» **WHAT YOU NEED TO DO**
Give back an exact copy of the lines in the records below, from the line that has "Local Open Scope N_scope." through the line that has "(N.lor (N.shiftl (N.land b1 63) 12)", and nothing besides.

Content starts

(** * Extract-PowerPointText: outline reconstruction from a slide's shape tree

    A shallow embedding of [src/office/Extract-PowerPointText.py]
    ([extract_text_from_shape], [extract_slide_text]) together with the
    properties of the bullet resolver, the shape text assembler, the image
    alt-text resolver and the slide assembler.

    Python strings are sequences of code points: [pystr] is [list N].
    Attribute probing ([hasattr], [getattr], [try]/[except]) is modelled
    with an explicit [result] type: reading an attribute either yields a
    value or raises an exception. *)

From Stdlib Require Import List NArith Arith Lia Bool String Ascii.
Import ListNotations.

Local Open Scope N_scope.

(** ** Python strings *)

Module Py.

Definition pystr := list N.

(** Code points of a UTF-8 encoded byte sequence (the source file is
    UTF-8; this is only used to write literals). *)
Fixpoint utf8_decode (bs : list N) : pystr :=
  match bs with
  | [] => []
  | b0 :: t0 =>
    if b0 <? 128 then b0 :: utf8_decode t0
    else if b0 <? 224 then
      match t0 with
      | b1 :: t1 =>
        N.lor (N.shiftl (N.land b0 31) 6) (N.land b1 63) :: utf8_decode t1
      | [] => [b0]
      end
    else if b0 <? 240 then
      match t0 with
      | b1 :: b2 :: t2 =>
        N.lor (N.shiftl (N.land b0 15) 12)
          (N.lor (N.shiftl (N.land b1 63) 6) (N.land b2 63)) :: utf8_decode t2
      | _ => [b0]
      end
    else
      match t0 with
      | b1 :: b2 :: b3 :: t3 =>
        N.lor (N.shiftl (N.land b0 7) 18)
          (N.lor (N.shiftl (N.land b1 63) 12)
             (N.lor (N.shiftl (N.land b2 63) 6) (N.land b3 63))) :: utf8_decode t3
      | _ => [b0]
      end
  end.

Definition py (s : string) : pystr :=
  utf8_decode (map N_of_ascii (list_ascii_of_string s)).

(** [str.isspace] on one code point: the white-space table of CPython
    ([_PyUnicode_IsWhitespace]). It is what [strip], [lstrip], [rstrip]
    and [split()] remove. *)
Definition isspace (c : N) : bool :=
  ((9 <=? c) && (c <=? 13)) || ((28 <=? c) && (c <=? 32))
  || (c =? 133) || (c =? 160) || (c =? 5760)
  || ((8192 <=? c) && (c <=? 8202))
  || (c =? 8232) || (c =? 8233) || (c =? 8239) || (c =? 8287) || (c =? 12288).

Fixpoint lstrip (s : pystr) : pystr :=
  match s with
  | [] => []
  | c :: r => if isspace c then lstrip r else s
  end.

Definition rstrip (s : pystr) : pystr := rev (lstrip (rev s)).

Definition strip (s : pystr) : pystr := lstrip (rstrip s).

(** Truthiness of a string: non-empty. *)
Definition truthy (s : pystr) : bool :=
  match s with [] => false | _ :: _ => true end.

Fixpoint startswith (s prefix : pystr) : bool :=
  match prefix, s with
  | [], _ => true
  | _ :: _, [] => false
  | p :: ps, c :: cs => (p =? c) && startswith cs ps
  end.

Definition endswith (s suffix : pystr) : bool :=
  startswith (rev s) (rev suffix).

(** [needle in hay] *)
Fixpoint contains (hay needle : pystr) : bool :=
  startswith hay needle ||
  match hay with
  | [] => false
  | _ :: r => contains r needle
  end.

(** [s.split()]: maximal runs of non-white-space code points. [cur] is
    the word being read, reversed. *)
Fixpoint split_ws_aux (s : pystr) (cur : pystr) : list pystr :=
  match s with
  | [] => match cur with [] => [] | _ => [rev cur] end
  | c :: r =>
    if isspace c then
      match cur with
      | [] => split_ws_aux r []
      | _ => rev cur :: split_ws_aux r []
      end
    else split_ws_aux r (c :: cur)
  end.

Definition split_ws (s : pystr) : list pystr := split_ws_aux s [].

Content ends

» **TASK ANSWER**
Local Open Scope N_scope.

(** ** Python strings *)

Module Py.

Definition pystr := list N.

(** Code points of a UTF-8 encoded byte sequence (the source file is
    UTF-8; this is only used to write literals). *)
Fixpoint utf8_decode (bs : list N) : pystr :=
  match bs with
  | [] => []
  | b0 :: t0 =>
    if b0 <? 128 then b0 :: utf8_decode t0
    else if b0 <? 224 then
      match t0 with
      | b1 :: t1 =>
        N.lor (N.shiftl (N.land b0 31) 6) (N.land b1 63) :: utf8_decode t1
      | [] => [b0]
      end
    else if b0 <? 240 then
      match t0 with
      | b1 :: b2 :: t2 =>
        N.lor (N.shiftl (N.land b0 15) 12)
          (N.lor (N.shiftl (N.land b1 63) 6) (N.land b2 63)) :: utf8_decode t2
      | _ => [b0]
      end
    else
      match t0 with
      | b1 :: b2 :: b3 :: t3 =>
        N.lor (N.shiftl (N.land b0 7) 18)
          (N.lor (N.shiftl (N.land b1 63) 12)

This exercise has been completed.